Current methods are expensive and time-consuming
Devices to detect norovirus in small quantities do exist, but they typically require a laboratory setting with an array of microscopes, lasers, and spectrometers that can cost thousands of dollars. To detect norovirus in the field, such as in municipal water wells, the team decided to use much simpler materials: paper, in the form of microfluidic chips, and a smartphone.
According to the researchers, since it only takes a very small number of norovirus particles to cause an infection in humans, their study focused on creating a very sensitive detection method. “Scientists are not able to culture norovirus in the lab, and available antibodies to the pathogen aren’t very strong. As a result, detecting very small amounts of norovirus in water or food samples typically involves a polymerase chain reaction (PCR)-based method, which takes several hours and must be conducted in a lab by trained personnel,” says Jeong-Yeol Yoon, from the Department of Biomedical Engineering, The University of Arizona.
How does the new device work?
The researchers converted an ordinary smartphone into a fluorescence microscope by attaching a commercially available light microscope accessory, a separate light source, and two band-pass filters.

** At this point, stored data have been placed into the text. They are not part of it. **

Lemma round_keeps_invariants_witness :
  ∃ info1 LU_new1,
    magma_zmdynamicic_candidates_n alloc_ok alloc_ok ex_LU4 ex_LU4
      = Some (info1, LU_new1) ∧
    (info1 = 0 →
     ∃ LU_new2 num_rm LU1 rm_loc1 info LU_new3 LU2 v,
       magma_zmdynamicic_residuals ex_A4 ex_LU4 LU_new1 = Some (0, LU_new2) ∧
       magma_zmdynamicilu_rm_thrs 3 ex_LU4 (replicate 9 0)
         = Some (0, num_rm, LU1, rm_loc1) ∧
       magma_zmdynamicic_insert select_model 0 num_rm rm_loc1 LU_new2 LU1
         = Some (info, LU_new3, LU2) ∧
       magma_zmdynamicic_sweep ex_A4 ex_sched9 LU2 = Some (0, set_val LU2 v) ∧
       dims (set_val LU2 v) ∧ I1 (set_val LU2 v) ∧ I2 (set_val LU2 v) ∧
       I3 (set_val LU2 v) ∧ I4 (set_val LU2 v) ∧ I5 (set_val LU2 v) ∧
       Icol (set_val LU2 v) ∧ I6 (set_val LU2 v)).
Proof.
  apply (round_keeps_invariants select_model alloc_ok alloc_ok 3 0 ex_A4
           ex_sched9 ex_LU4 ex_LU4 (replicate 9 0)); try apply ex_LU4_wf.
  - apply ex_LU4_I6.
  - apply ex_A4_ok.
  - reflexivity.
  - simpl. lia.
  - by apply ex_sched9_ok.
Defined.

(** The round on the example: the candidates [(1,0)], [(2,0)], [(2,1)],
    the removal of the slots [4] and [6], and the insertion of the first
    two candidates in these slots. *)
Example round_example :
  ∃ LU1 rm_loc1 LU_new3,
    magma_zmdynamicilu_rm_thrs 3 ex_LU4 (replicate 9 0)
      = Some (0, 2, LU1, rm_loc1) ∧
    take 2 rm_loc1 = [4; 6] ∧
    magma_zmdynamicic_insert select_model 0 2 rm_loc1
      (Matrix 4 4 3 [1; 2; 3; 4; 0] [1; 2; 2] [0; 0; 1]
         [-1; 0; 0; 0; 5; 6; 7; 0; -1] [0; 0; 0]) LU1
    = Some (0, LU_new3,
            Matrix 4 4 9 [1; 4; 6; 5; 0] [0; 0; 1; 2; 1; 3; 2; 3; 0]
              [0; 0; 1; 2; 0; 1; 0; 3; 0] [-1; 0; 0; 0; 2; 7; 3; 0; -1]
              [0; 5; 5; 5; 0; 9; 0; 1; 0]).
Proof. eexists _, _, _. split; [reflexivity|]. split; reflexivity. Qed.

The process starts with adding potentially contaminated water to one end of a paper microfluidic chip. To the other end, a tester adds tiny, fluorescent polystyrene beads. Each bead is attached to an antibody against norovirus. If norovirus is present, several of the antibodies attach to each virus particle, creating a little clump of fluorescent beads. The team snapped photos of the chip with their smartphone-based fluorescence microscope, and an app calculated norovirus concentrations from the pixel count of the images.

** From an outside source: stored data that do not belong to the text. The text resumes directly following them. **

(** On finite values lines 99 and 100 on floats give the target
    [train_head] computes, from the powers it computes. *)
Lemma train_head_target_float `{Backend} (self : t) (samples : list ndarray)
    (l : train_locals) :
  train_head self samples = inr l ->
  exists discount,
    Tensor.broadcast Tensor.pow (discount_tensor l) (time_diffs l) = inr discount
    /\ bellman_target (map Float.Finite (rewards l)) (map Float.Finite discount)
         (not_done_mask l) (map Float.Finite (q_s2_a2 l))
       = inr (map Float.Finite (target_q_values l)).
Proof.
  intros E.
  destruct (train_head_inv self samples l E)
    as (a0 & a1 & a2 & a3 & a8 & a5 & sa & nsa & q2 & discount & discounted
        & _ & _ & _ & _ & _ & _ & _ & _ & _ & _ & Hdt & _ & _ & _ & _ & _ & _
        & _ & _ & _ & Bf & Bd & Bm & Bt & _).
  exists discount. split; [exact Bd|].
  unfold bellman_target.
  rewrite tensor_broadcast_float in Bf, Bm, Bt.
  rewrite (float_broadcast_finite Float.mul Rmult Float.Finite Float.Finite
             Float.Finite _ _ _ (fun _ _ _ _ => eq_refl) Bf).
  cbn [Py.bind].
  rewrite (float_broadcast_finite Float.mul Rmult Float.Finite Float.Finite
             Float.Finite _ _ _ (fun _ _ _ _ => eq_refl) Bm).
  cbn [Py.bind].
  apply (float_broadcast_finite Float.add Rplus Float.Finite Float.Finite
           Float.Finite _ _ _ (fun _ _ _ _ => eq_refl) Bt).
Qed.

(** The target of a sample whose mask is zero. *)
Lemma bellman_target_masked (rewards discount q_s2_a2 : list Float.float)
    (not_done_mask : vec) (i : nat) (r d q : Float.float) :
  length not_done_mask = length rewards ->
  length discount = length rewards ->
  length q_s2_a2 = length rewards ->
  not_done_mask !! i = Some 0 ->
  rewards !! i = Some r ->
  discount !! i = Some d ->
  q_s2_a2 !! i = Some q ->
  exists target,
    bellman_target rewards discount not_done_mask q_s2_a2 = inr target
    /\ (Float.is_finite q -> Float.is_finite d -> target !! i = Some r)
    /\ (~ Float.is_finite q \/ ~ Float.is_finite d ->
        target !! i = Some Float.NaN).
Proof.
  intros Lm Ld Lq Hm Hr Hd Hq. unfold bellman_target.
  rewrite float_broadcast_aligned by (rewrite length_map; congruence).
  cbn [Py.bind].
  assert (LF : length (map (fun p => Float.mul (fst p) (snd p))
                         (combine (map Float.Finite not_done_mask) q_s2_a2))
               = length rewards)
    by (rewrite map2_length; rewrite length_map; congruence).
  rewrite float_broadcast_aligned by congruence.
  cbn [Py.bind].
  rewrite float_broadcast_aligned by (rewrite map2_length; congruence).
  eexists. split; [reflexivity|].
  rewrite !map2_lookup, Hr, Hd, map_lookup, Hm, Hq. simpl.
  split.
  - intros Fq Fd. f_equal.
    destruct q as [y| |]; simpl in Fq; try contradiction.
    destruct d as [x| |]; simpl in Fd; try contradiction.
    simpl. destruct r as [z|s|]; simpl; try reflexivity.
    f_equal. ring.
  - intros N. f_equal.
    destruct q as [y|s|]; simpl.
    + destruct N as [N|N]; [elim N; exact I|].
      destruct d as [x|s|]; simpl in *.
      * elim N. exact I.
      * replace (0 * y) with 0 by ring.
        destruct (Req_dec_T 0 0) as [_|Z]; [|now elim Z].
        destruct r; reflexivity.
      * destruct r; reflexivity.
    + destruct (Req_dec_T 0 0) as [_|Z]; [|now elim Z].
      destruct d; destruct r; reflexivity.
    + destruct d; destruct r; reflexivity.
Qed.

“These clumps of beads are large enough for a smartphone microscope to detect and photograph. A smartphone app (also created by the researchers) counts the number of illuminated pixels in the image to identify the number of aggregated beads, and subsequently, the number of norovirus particles in the sample. That is another advantage of the paper chip: Through capillary action, the groups of beads spread out along the paper, making them easier to count,” the findings state.

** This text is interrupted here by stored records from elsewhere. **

(** * coreos-metadata: the command [internal/main.go]

    A shallow embedding of the program's [main] package: the kernel command
    line parser [parseCmdline], the provider dispatch [fetchMetadata], the
    attribute writer [writeVariable] / [writeMetadataAttributes], the key
    installer [writeMetadataKeys] and the orchestration in [main].

    Go strings are byte sequences: they are modelled by [string], whose
    characters are the 256 byte values.  The parts of the Go standard
    library the program calls ([strings.Split], [strings.SplitN],
    [strings.TrimSpace], [strings.Join]) are modelled next to it. *)

From Stdlib Require Import ZArith Ascii.
From stdpp Require Import base strings list gmap.

Local Open Scope Z_scope.

(** ** Go standard library: package [unicode/utf8] and [unicode] *)

Module utf8.

Definition RuneError : Z := 0xFFFD.
Definition RuneSelf : Z := 0x80.
Definition UTFMax : Z := 4.

Definition byte (c : ascii) : Z := Z.of_N (N_of_ascii c).

(** The table [first] together with [acceptRanges]: for a leading byte,
    the length of the sequence and the range the second byte has to lie
    in; [None] for the bytes that start no sequence. *)
Definition first (s0 : Z) : option (Z * Z * Z) :=
  if (0xC2 <=? s0) && (s0 <=? 0xDF) then Some (2, 0x80, 0xBF)
  else if s0 =? 0xE0 then Some (3, 0xA0, 0xBF)
  else if (0xE1 <=? s0) && (s0 <=? 0xEC) then Some (3, 0x80, 0xBF)
  else if s0 =? 0xED then Some (3, 0x80, 0x9F)
  else if (0xEE <=? s0) && (s0 <=? 0xEF) then Some (3, 0x80, 0xBF)
  else if s0 =? 0xF0 then Some (4, 0x90, 0xBF)
  else if (0xF1 <=? s0) && (s0 <=? 0xF3) then Some (4, 0x80, 0xBF)
  else if s0 =? 0xF4 then Some (4, 0x80, 0x8F)
  else None.

Definition continuation (b : Z) : bool := (0x80 <=? b) && (b <=? 0xBF).

(** [utf8.DecodeRuneInString]: the first rune of [s] and its width in
    bytes; [(RuneError, 0)] for the empty string and [(RuneError, 1)] for
    an encoding that is not valid. *)
Definition DecodeRuneInString (s : string) : Z * nat :=
  match s with
  | EmptyString => (RuneError, 0%nat)
  | String c0 t0 =>
    let s0 := byte c0 in
    if s0 <? RuneSelf then (s0, 1%nat)
    else
      match first s0, t0 with
      | None, _ => (RuneError, 1%nat)
      | Some _, EmptyString => (RuneError, 1%nat)
      | Some (sz, lo, hi), String c1 t1 =>
        let s1 := byte c1 in
        if (s1 <? lo) || (hi <? s1) then (RuneError, 1%nat)
        else if sz <=? 2 then
          (Z.lor (Z.shiftl (Z.land s0 0x1F) 6) (Z.land s1 0x3F), 2%nat)
        else
          match t1 with
          | EmptyString => (RuneError, 1%nat)
          | String c2 t2 =>
            let s2 := byte c2 in
            if negb (continuation s2) then (RuneError, 1%nat)
            else if sz <=? 3 then
              (Z.lor (Z.lor (Z.shiftl (Z.land s0 0x0F) 12)
                            (Z.shiftl (Z.land s1 0x3F) 6))
                     (Z.land s2 0x3F), 3%nat)
            else
              match t2 with
              | EmptyString => (RuneError, 1%nat)
              | String c3 _ =>
                let s3 := byte c3 in
                if negb (continuation s3) then (RuneError, 1%nat)
                else
                  (Z.lor (Z.lor (Z.lor (Z.shiftl (Z.land s0 0x07) 18)
                                       (Z.shiftl (Z.land s1 0x3F) 12))
                                (Z.shiftl (Z.land s2 0x3F) 6))
                         (Z.land s3 0x3F), 4%nat)
              end
          end
      end
  end.

(** [utf8.RuneStart]: the byte is not a continuation byte. *)
Definition RuneStart (b : Z) : bool := negb (Z.land b 0xC0 =? 0x80).

Definition byte_at (s : string) (i : Z) : Z :=
  match String.get (Z.to_nat i) s with
  | Some c => byte c
  | None => 0
  end.

(** The loop [for start--; start >= lim; start-- { if RuneStart(s[start])
    { break } }] of [DecodeLastRuneInString]; it runs at most [UTFMax - 1]
    times, which bounds [n]. *)
Fixpoint back_to_start (n : nat) (s : string) (start lim : Z) : Z :=
  match n with
  | O => start
  | S n' =>
    if start <? lim then start
    else if RuneStart (byte_at s start) then start
    else back_to_start n' s (start - 1) lim
  end.

(** [utf8.DecodeLastRuneInString]: the last rune of [s] and its width. *)
Definition DecodeLastRuneInString (s : string) : Z * nat :=
  let fin := Z.of_nat (String.length s) in
  if fin =? 0 then (RuneError, 0%nat)
  else
    let r := byte_at s (fin - 1) in
    if r <? RuneSelf then (r, 1%nat)
    else
      let lim := Z.max 0 (fin - UTFMax) in
      let start := back_to_start 4 s (fin - 2) lim in
      let start := Z.max 0 start in
      let '(r, size) :=
        DecodeRuneInString
          (String.substring (Z.to_nat start) (Z.to_nat (fin - start)) s) in
      if start + Z.of_nat size =? fin then (r, size) else (RuneError, 1%nat).

End utf8.

Module unicode.

(** [unicode.IsSpace]: the Latin-1 spaces, and outside Latin-1 the code
    points with the property White_Space. *)
Definition IsSpace (r : Z) : bool :=
  if r <=? 0xFF then
    (r =? 0x09) || (r =? 0x0A) || (r =? 0x0B) || (r =? 0x0C) || (r =? 0x0D)
    || (r =? 0x20) || (r =? 0x85) || (r =? 0xA0)
  else
    (r =? 0x1680) || ((0x2000 <=? r) && (r <=? 0x200A))
    || (r =? 0x2028) || (r =? 0x2029) || (r =? 0x202F)
    || (r =? 0x205F) || (r =? 0x3000).

End unicode.

(** ** Go standard library: package [strings] *)

Module strings.

(** [strings.TrimLeftFunc s f]: [s] without its leading runes that
    satisfy [f].  [skip] counts the bytes of the rune under the cursor
    that are still to be passed. *)
Fixpoint TrimLeftFunc_from (f : Z → bool) (s : string) (skip : nat) : string :=
  match s with
  | EmptyString => EmptyString
  | String _ t =>
    match skip with
    | S k => TrimLeftFunc_from f t k
    | O =>
      let '(r, wid) := utf8.DecodeRuneInString s in
      if f r then TrimLeftFunc_from f t (wid - 1) else s
    end
  end.

Definition TrimLeftFunc (s : string) (f : Z → bool) : string :=
  TrimLeftFunc_from f s 0.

It adds, “The lowest detection limit corresponded to about 5 or 6 norovirus particles per sample, so it’s very close to the single-virus level. Because as few as 10 virus particles can cause illness in people, the new method is sensitive enough for practical applications.”
The most expensive component of the whole device - the smartphone microscope - costs less than $50. The device could detect minuscule amounts of norovirus in both purified water and reclaimed wastewater, which is very dirty. Tap water, on the other hand, was prone to error. “We do not think it will be a problem to treat the water to remove chlorine before performing our method,” says Yoon.
The researchers are now expanding the scope of their research and are working on using their smartphone-based device for diagnosing norovirus infections in patients at an earlier stage than is currently possible. Early detection, says the team, might also help curb the spread of disease in isolated, crowded situations like cruise ships, where distinguishing between a run-of-the-mill upset stomach and a norovirus infection could guide quarantine efforts or expedite getting a passenger to a port for treatment. In the future, the team also hopes to expand their smartphone monitoring platform to detect other hazards, such as potentially cancer-causing chemicals.